** Task goal **
Lines of the data that contain the word "adds" are the ones to copy.

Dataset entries
++++++++

(** The rounds of the loop, from round [i] on: either all [rounds] of
    them run, or the loop stops at the first round that throws. *)
Lemma vote_rounds_complete envs rounds : forall i,
  (forall j, i <= j < i + Z.of_nat rounds -> round_error (envs j) = None) ->
  yields (for_from rounds i (fun j => vote_round voteForMain sel minDelay maxDelay (envs j) j))
    (Ok None) (batch_records (chosen_id voteForMain sel) envs i rounds).
Proof.
  induction rounds as [|n IH]; intros i Hok.
  - apply yields_ret.
  - cbn [for_from batch_records].
    eapply yields_bind.
    + eapply yields_eq; [apply vote_round_yields| |reflexivity].
      rewrite Hok by lia. reflexivity.
    + cbn. apply IH. intros j Hj. apply Hok. lia.
Qed.

Lemma vote_rounds_abort envs rounds : forall i (k : nat) e,
  (k < rounds)%nat ->
  (forall j, i <= j < i + Z.of_nat k -> round_error (envs j) = None) ->
  round_error (envs (i + Z.of_nat k)) = Some e ->
  yields (for_from rounds i (fun j => vote_round voteForMain sel minDelay maxDelay (envs j) j))
    (Throw e) (batch_records (chosen_id voteForMain sel) envs i k).
Proof.
  induction rounds as [|n IH]; intros i k e Hk Hok Herr; [lia|].
  cbn [for_from]. destruct k as [|k].
  - simpl in Herr. rewrite Z.add_0_r in Herr.
    eapply yields_eq; [apply yields_bind_throw|reflexivity|].
    + eapply yields_eq; [apply vote_round_yields| |reflexivity].
      rewrite Herr. reflexivity.
    + simpl. eapply round_error_no_record; eassumption.
  - cbn [batch_records]. eapply yields_bind.
    + eapply yields_eq; [apply vote_round_yields| |reflexivity].
      rewrite Hok by lia. reflexivity.
    + cbn. apply IH; [lia| |].
      * intros j Hj. apply Hok. lia.
      * replace (i + 1 + Z.of_nat k) with (i + Z.of_nat (S k)) by lia.
        exact Herr.
Qed.

(** Whatever the page answers, the loop adds at most one record per
    round it was asked for. *)
Lemma vote_rounds_bound envs rounds : forall i s,
  exists appended,
    votes (snd (for_from rounds i (fun j => vote_round voteForMain sel minDelay maxDelay (envs j) j) s))
      = votes s ++ appended
    /\ (length appended <= rounds)%nat.
Proof.
  induction rounds as [|n IH]; intros i s.
  - exists []. simpl. now rewrite app_nil_r.
  - cbn [for_from]. unfold bind.
    destruct (vote_round_yields (envs i) i s) as [Hr Hv].
    destruct (vote_round voteForMain sel minDelay maxDelay (envs i) i s) as [r s1]. simpl in Hr, Hv.
    pose proof (round_record_length (chosen_id voteForMain sel (envs i)) (envs i)) as Hlen.
    destruct r as [[|v]|e].
    + destruct (IH (i + 1) s1) as (l & Hl & Hn).
      exists (round_record (chosen_id voteForMain sel (envs i)) (envs i) ++ l). split.
      * now rewrite Hl, Hv, app_assoc.
      * rewrite length_app. lia.
    + exists (round_record (chosen_id voteForMain sel (envs i)) (envs i)). simpl. split; [easy|lia].
    + exists (round_record (chosen_id voteForMain sel (envs i)) (envs i)). simpl. split; [easy|lia].
Qed.
End VoteRoundFacts.

(** ** The batch executor *)

(** C1. For every batch size [n >= 0], [voteMultipleTimes] adds at most [n]
    records to the ledger; every round adds at most one record, and adds it
    only when the confirmation element showed ['block']. *)
Theorem batch_appends_at_most_n
    (envs : Z -> vote_env) (sel : selectors) (n minDelay maxDelay : Z)
    (s : store) :
  0 <= n ->
  (exists appended,
      votes (snd (IndexJs.voteMultipleTimes envs sel n minDelay maxDelay s))
        = votes s ++ appended
      /\ Z.of_nat (length appended) <= n)
  /\ (forall env i s0, exists added,
        votes (snd (vote_round IndexJs.voteForMain sel minDelay maxDelay env i s0))
          = votes s0 ++ added
        /\ (length added <= 1)%nat
        /\ (added <> [] -> display_answer env = Ok "block")).
Proof.
  intros Hn. split.
  - unfold IndexJs.voteMultipleTimes, vote_loop, for_loop, try_catch, bind.
    destruct (vote_rounds_bound IndexJs.voteForMain sel minDelay maxDelay
                envs (Z.to_nat n) 0 s) as (l & Hl & Hlen).
    destruct (for_from _ _ _ s) as [[o|e] s1]; simpl in Hl |- *;
      exists l; (split; [exact Hl | lia]).
  - intros env i s0.
    exists (round_record (chosen_id IndexJs.voteForMain sel env) env).
    split; [apply vote_round_yields|]. split; [apply round_record_length|].
    unfold round_record, confirmation_block.
    destruct (clicked env); simpl; [|easy].
    destruct (display_answer env) as [d|e]; [|easy].
    destruct (String.eqb_spec d "block") as [->|]; easy.
Qed.

Lemma batch_appends_at_most_n_witness :
  0 <= 3 /\
  exists appended,
    votes (snd (IndexJs.voteMultipleTimes
                  (fun i => example_round (if i =? 1 then "none" else "block"))
                  example_selectors 3 3000 7000 initial_store))
      = votes initial_store ++ appended
    /\ Z.of_nat (length appended) <= 3.
Proof.
  split; [lia|].
  refine (proj1 (batch_appends_at_most_n
           (fun i => example_round (if i =? 1 then "none" else "block"))
           example_selectors 3 3000 7000 initial_store _)).
  lia.
Defined.

(** The same bound for the time-boxed variant. *)
Lemma timeboxed_batch_bound (cfg : TimeBoxed.config)
    (envs : Z -> vote_env) (sel : selectors) (n minDelay maxDelay : Z)
    (s : store) :
  0 <= n ->
  exists appended,
    votes (snd (TimeBoxed.voteMultipleTimes cfg envs sel n minDelay maxDelay s))
      = votes s ++ appended
    /\ Z.of_nat (length appended) <= n.
Proof.
  intros Hn.
  unfold TimeBoxed.voteMultipleTimes, vote_loop, for_loop, bind.
  destruct (vote_rounds_bound (TimeBoxed.voteForMain cfg) sel minDelay maxDelay
              envs (Z.to_nat n) 0 s) as (l & Hl & Hlen).
  destruct (for_from _ _ _ s) as [[o|e] s1]; simpl in Hl |- *;
    exists l; (split; [exact Hl | lia]).
Qed.

(** The trace is extended one event at a time; flatten such a trace. *)
Ltac flatten_trace := repeat rewrite <- app_assoc; cbn [app].

(** C2. In a round, the record (target identifier, timestamp) is added to
    the ledger exactly when the click took place and the confirmation
    element then showed ['block'].  When it shows anything else, the miss is
    logged, nothing is added, and the loop goes on with the next round. *)
Theorem vote_recorded_iff_confirmed
    (voteForMain : Q -> bool) (sel : selectors) (minDelay maxDelay : Z)
    (env : vote_env) (i : Z) (s : store) :
  let round := vote_round voteForMain sel minDelay maxDelay in
  let id := chooseButtonId (voteForMain (main_draw env)) sel (alt_draw env) in
  let s' := snd (round env i s) in
  (votes s' = votes s ++ [mkVote id (now env)]
     <-> clicked env = true /\ display_answer env = Ok "block")
  /\ (votes s' = votes s
        <-> ~ (clicked env = true /\ display_answer env = Ok "block"))
  /\ (forall d, clicked env = true -> display_answer env = Ok d -> d <> "block" ->
        fst (round env i s) = Ok Next
        /\ votes s' = votes s
        /\ trace s' = trace s ++
             [ EWaitFor (buttonSelector id); EQuery (buttonSelector id);
               EScroll; ESleep 1000; EClick;
               ELog (MsgButtonClicked (template id) (i + 1)); ESleep 1500;
               EEval (voteConfirmation sel); ELog MsgNotConfirmed;
               ESleep (inject_Z (randomInterval (delay_draw env) minDelay maxDelay)) ]
        /\ forall envs rounds, envs i = env ->
             for_from (S rounds) i (fun j => round (envs j) j) s
             = for_from rounds (i + 1) (fun j => round (envs j) j) s').
Proof.
  intros round id s'.
  assert (Hblock : confirmation_block env = true <-> display_answer env = Ok "block").
  { unfold confirmation_block. destruct (display_answer env) as [d|e]; [|easy].
    destruct (String.eqb_spec d "block") as [->|Hd]; [easy|].
    split; [easy|]. intros [= ->]. now contradiction Hd. }
  assert (Hv : votes s' = votes s ++ round_record id env)
    by apply vote_round_yields.
  assert (Hrec : round_record id env
                 = if clicked env && confirmation_block env
                   then [mkVote id (now env)] else []) by reflexivity.
  split; [|split].
  - rewrite Hv, Hrec, <- Hblock.
    destruct (clicked env), (confirmation_block env); simpl; split;
      try easy; try (intros []; easy).
    + intros H. apply app_inv_head in H. easy.
    + intros H. apply app_inv_head in H. easy.
    + intros H. apply app_inv_head in H. easy.
  - rewrite Hv, Hrec, <- Hblock.
    destruct (clicked env), (confirmation_block env); simpl;
      rewrite ?app_nil_r; split; try easy; try (intros H []; easy).
    + intros H. symmetry in H. rewrite <- (app_nil_r (votes s)) in H at 1.
      apply app_inv_head in H. easy.
    + intros H. now contradiction H.
  - intros d Hclick Hd Hne.
    assert (Hrun : round env i s
                   = (Ok Next,
                      mkStore (votes s) (statistics s)
                        (trace s ++
                           [ EWaitFor (buttonSelector id); EQuery (buttonSelector id);
                             EScroll; ESleep 1000; EClick;
                             ELog (MsgButtonClicked (template id) (i + 1));
                             ESleep 1500; EEval (voteConfirmation sel);
                             ELog MsgNotConfirmed;
                             ESleep (inject_Z (randomInterval (delay_draw env)
                                                 minDelay maxDelay)) ]))).
    { unfold round, vote_round, clicked in *. fold id.
      unfold bind, call, log, sleep, emit, push_vote, ret.
      destruct (wait_answer env) as [[]|]; [|discriminate Hclick].
      destruct (query_answer env) as [[|]|]; try discriminate Hclick.
      destruct (scroll_answer env) as [[]|]; [|discriminate Hclick].
      destruct (click_answer env) as [[]|]; [|discriminate Hclick].
      rewrite Hd. cbn.
      destruct (String.eqb_spec d "block") as [->|_]; [now contradiction Hne|].
      cbn. flatten_trace. reflexivity. }
    unfold s'. rewrite Hrun. cbn [fst snd votes trace].
    repeat split.
    intros envs rounds He. cbn [for_from]. unfold bind at 1.
    rewrite He. fold round. rewrite Hrun. reflexivity.
Qed.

++++++++

** Answer area **
(** Whatever the page answers, the loop adds at most one record per
(** C1. For every batch size [n >= 0], [voteMultipleTimes] adds at most [n]
    records to the ledger; every round adds at most one record, and adds it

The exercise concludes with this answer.